Je n’ai pas le sentiment, avec le recul, d’avoir été affecté par la prison. En revanche, cela m’a poussé à travailler continuellement à la défense des droits humains et des personnes détenues. J’ai co-fondé, en 2004, l’organisation Alkarama qui soutient les individus victimes de violations de leurs droits fondamentaux dans les pays arabes. Nous utilisons les mécanismes des Nations unies (procédures spéciales, comités, etc) pour rendre compte et rendre visibles les situations de disparition forcée, détention arbitraire, torture ou encore d’atteinte au droit à la vie. Ces différentes démarches permettent souvent de faire pression sur les États et d’aider les victimes. Nous faisons face à de nombreux obstacles, le principal étant la difficulté d’accéder à l’information dans certains pays totalement fermés, notamment les Émirats arabes unis ou l’Arabie Saoudite où beaucoup de cas d’abus sont régulièrement recensés.
J’ai également visité certaines prisons en Libye dans le cadre de mon travail. J’étais à la fois ému et gêné en entrant dans les cellules. J’avais presque l’impression de violer l’intimité des détenus.
C’était une sensation étrange que de passer de l’autre côté des barreaux. Cela m’a renvoyé à ma propre expérience : en discutant avec les prisonniers, je comprenais très bien ce qu’ils vivaient et ressentaient.
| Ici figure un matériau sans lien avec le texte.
(** * WRPLL divider search of [tools/hsw_compute_wrpll.c]

    A shallow embedding of the Haswell WRPLL divider computation: the
    budget selector [wrpll_get_budget_for_freq], the best-triplet update
    rule [wrpll_update_rnp], the bounded enumeration of
    [wrpll_compute_rnp], the reference table [wrpll_tmds_clock_table] and
    the checking loop of [main].

    C integers are modelled as [Z] with the wrap-around of their type
    written out: [uint64_t] arithmetic is reduced modulo [2^64] and
    [unsigned] arithmetic modulo [2^32]. *)

From Stdlib Require Import ZArith List Bool Lia Sorted Uint63.
Import ListNotations.

Local Open Scope Z_scope.

(** ** Constants of the source *)

Definition LC_FREQ : Z := 2700.
Definition LC_FREQ_2K : Z := LC_FREQ * 2000.

Definition P_MIN : Z := 2.
Definition P_MAX : Z := 64.
Definition P_INC : Z := 2.

Definition REF_MIN : Z := 48.
Definition REF_MAX : Z := 400.
Definition VCO_MIN : Z := 2400.
Definition VCO_MAX : Z := 4800.

Definition INT_MAX : Z := 2147483647.

(** ** Machine arithmetic *)

Module Machine.

(** Values of [uint64_t] and of [unsigned]. *)
Definition u64 (x : Z) : Z := x mod 2 ^ 64.
Definition u32 (x : Z) : Z := x mod 2 ^ 32.

Definition mul64 (x y : Z) : Z := u64 (x * y).
Definition sub64 (x y : Z) : Z := u64 (x - y).
Definition mul32 (x y : Z) : Z := u32 (x * y).
Definition add32 (x y : Z) : Z := u32 (x + y).
(** [unsigned] division; the divisors of the source are non-zero constants. *)
Definition div32 (x y : Z) : Z := u32 (x / y).

(** [ABS_DIFF(a, b)] at type [uint64_t]: [(a > b) ? (a - b) : (b - a)]. *)
Definition ABS_DIFF (a b : Z) : Z :=
  if a >? b then sub64 a b else sub64 b a.

Definition in_u64 (x : Z) : Prop := 0 <= x < 2 ^ 64.
Definition in_u32 (x : Z) : Prop := 0 <= x < 2 ^ 32.

End Machine.
Import Machine.

(** ** The divider triplet *)

(** [struct wrpll_rnp { unsigned p, n2, r2; }]. *)
Record wrpll_rnp : Type := mk_rnp { rnp_p : Z; rnp_n2 : Z; rnp_r2 : Z }.

(** The zeroed record [{ 0, 0, 0 }] a search starts from. *)
Definition rnp_zero : wrpll_rnp := mk_rnp 0 0 0.

Definition rnp_eqb (x y : wrpll_rnp) : bool :=
  (rnp_p x =? rnp_p y) && (rnp_n2 x =? rnp_n2 y) && (rnp_r2 x =? rnp_r2 y).

(** ** Budget selector *)

(** The [switch (clock)] of the source, one pattern per [case] label. *)
Definition wrpll_get_budget_for_freq (clock : Z) : Z :=
  match clock with
  | 25175000 | 25200000 | 27000000 | 27027000 | 37762500 | 37800000 |
  40500000 | 40541000 | 54000000 | 54054000 | 59341000 | 59400000 |
  72000000 | 74176000 | 74250000 | 81000000 | 81081000 | 89012000 |
  89100000 | 108000000 | 108108000 | 111264000 | 111375000 | 148352000 |
  148500000 | 162000000 | 162162000 | 222525000 | 222750000 | 296703000 |
  297000000 =>
      0
  | 233500000 | 245250000 | 247750000 | 253250000 | 298000000 =>
      1500
  | 169128000 | 169500000 | 179500000 | 202000000 =>
      2000
  | 256250000 | 262500000 | 270000000 | 272500000 | 273750000 | 280750000 |
  281250000 | 286000000 | 291750000 =>
      4000
  | 267250000 | 268500000 =>
      5000
  | _ =>
      1000
  end.

(** The [case] labels of the five non-default tiers, tier by tier. *)
Definition budget_0_clocks : list Z :=
  [25175000; 25200000; 27000000; 27027000; 37762500; 37800000; 40500000;
   40541000; 54000000; 54054000; 59341000; 59400000; 72000000; 74176000;
   74250000; 81000000; 81081000; 89012000; 89100000; 108000000; 108108000;
   111264000; 111375000; 148352000; 148500000; 162000000; 162162000;
   222525000; 222750000; 296703000; 297000000].

Definition budget_1500_clocks : list Z :=
  [233500000; 245250000; 247750000; 253250000; 298000000].

Definition budget_2000_clocks : list Z :=
  [169128000; 169500000; 179500000; 202000000].

Definition budget_4000_clocks : list Z :=
  [256250000; 262500000; 270000000; 272500000; 273750000; 280750000;
   281250000; 286000000; 291750000].

Definition budget_5000_clocks : list Z :=
  [267250000; 268500000].

Definition budget_tiers : list (Z * list Z) :=
  [(0, budget_0_clocks); (1500, budget_1500_clocks);
   (2000, budget_2000_clocks); (4000, budget_4000_clocks);
   (5000, budget_5000_clocks)].

Definition listed_clocks : list Z := flat_map snd budget_tiers.

Definition mem (x : Z) (l : list Z) : bool := existsb (Z.eqb x) l.

(** Lookup of a clock in the tiers, with the default of the [switch]. *)
Fixpoint tier_lookup (clock : Z) (tiers : list (Z * list Z)) : Z :=
  match tiers with
  | [] => 1000
  | (b, cs) :: rest => if mem clock cs then b else tier_lookup clock rest
  end.

Definition budget_values : list Z := [0; 1000; 1500; 2000; 4000; 5000].

(** ** Best-triplet update *)

Section Update.

Variables freq2k budget : Z.

(** [freq2k * budget * p * r2] at [uint64_t]: the values [a] and [b]. *)
Definition budget_term (p r2 : Z) : Z :=
  mul64 (mul64 (mul64 freq2k budget) p) r2.

(** [ABS_DIFF((freq2k * p * r2), (LC_FREQ_2K * n2))]: [diff] and
    [diff_best].  The first product is [uint64_t], the second is
    [int * unsigned], an [unsigned] product. *)
Definition clock_diff (r2 n2 p : Z) : Z :=
  ABS_DIFF (mul64 (mul64 freq2k p) r2) (mul32 LC_FREQ_2K n2).
(** X4. Calls of [reply] and [request] only queue: after any number of them the
    queue is the old queue followed by one message per call, [queries] has
    grown by the number of calls (in [std::size_t]), and nothing was handed
    to the connections; the status and the write flag are as before. *)
Theorem enqueue_only_queues (E : collaborators) (P : processor.t)
    (es : list event) (f : flow) :
  forallb enqueues es = true ->
  exists g new,
    run E P es f = Some g
    /\ outboundQueue (session g) = (outboundQueue (session f) ++ new)%list
    /\ List.length new = List.length es
    /\ queries (session g)
       = wrap (queries (session f) + Z.of_nat (List.length es))
    /\ issued g = issued f
    /\ writesInFlight g = writesInFlight f
    /\ status (session g) = status (session f)
    /\ writePending (session g) = writePending (session f).
Proof.
  revert f. induction es as [|e r IH]; intros f Hall.
  - exists f, []. cbn [run List.length]. rewrite app_nil_r.
    repeat split. unfold queries, wrap.
    rewrite Z.add_0_r, Z.mod_mod; [reflexivity | unfold size_max; lia].
  - cbn [forallb] in Hall. apply andb_prop in Hall.
    destruct Hall as (He & Hr).
    destruct (deliver_enqueue E P e f He)
      as (f1 & msg & Hd & Hi & Hn & Hq & Hqs & Hst & Hw).
    destruct (IH f1 Hr)
      as (g & new & Hrun & Hq' & Hlen & Hqs' & Hi' & Hn' & Hst' & Hw').
    exists g, (msg :: new). cbn [run]. rewrite Hd.
    split; [exact Hrun|].
    split; [rewrite Hq', Hq, <- app_assoc; reflexivity|].
    split; [cbn [List.length]; now rewrite Hlen|].
    split.
    { rewrite Hqs', Hqs, wrap_wrap_add. f_equal.
      cbn [List.length]. lia. }
    repeat split; congruence.
Qed.

Lemma enqueue_only_queues_witness :
  exists g,
    run sample.E sample.P
        [replyCalled 200 "ok" []; requestCalled "GET" "/" [] "";
         replyCalled 404 "gone" []]
        (newFlow false true false) = Some g
    /\ queries (session g) = 3
    /\ issued g = [].
Proof.
  destruct (enqueue_only_queues sample.E sample.P
              [replyCalled 200 "ok" []; requestCalled "GET" "/" [] "";
               replyCalled 404 "gone" []]
              (newFlow false true false) eq_refl)
    as (g & new & Hrun & _ & _ & Hq & Hi & _).
  exists g. split; [exact Hrun|]. split; [exact Hq | exact Hi].
Defined.

(** ** Further properties of the flow *)

Lemma closes_app (c : connection) (a b : list operation) :
  closes c (a ++ b) = (closes c a + closes c b)%nat.
Proof.
  induction a as [|o a IH]; simpl; [reflexivity|].
  destruct o; simpl; try exact IH.
  destruct (connection_eqb c c0); simpl; now rewrite IH.
Qed.

Lemma issued_recycle (P : processor.t) (f : flow) :
  issued (recycle P f)
  = (issued f ++ (if free (session f) then [] else closing f))%list.
Proof.
  unfold recycle, closing, maybeShutdown.
  destruct (free (session f)); [now rewrite app_nil_r|].
  destruct f as [s ops n sep shut err]. simpl.
  destruct shut, sep; simpl; rewrite <- ?app_assoc; reflexivity.
Qed.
Quand l’un d’eux me disait qu’il n’avait pas assez de fruits ou de yaourt, je me disais “s’il se plaint de ça, c’est que pour le reste, ça va plutôt bien”. Je comprenais très bien aussi l’impact de l’enfermement sur le corps et l’esprit. J’ai ressenti beaucoup de compassion, même à l’égard de ceux, proches de l’ancien régime, qui avaient pu participer ou commanditer les pires atrocités.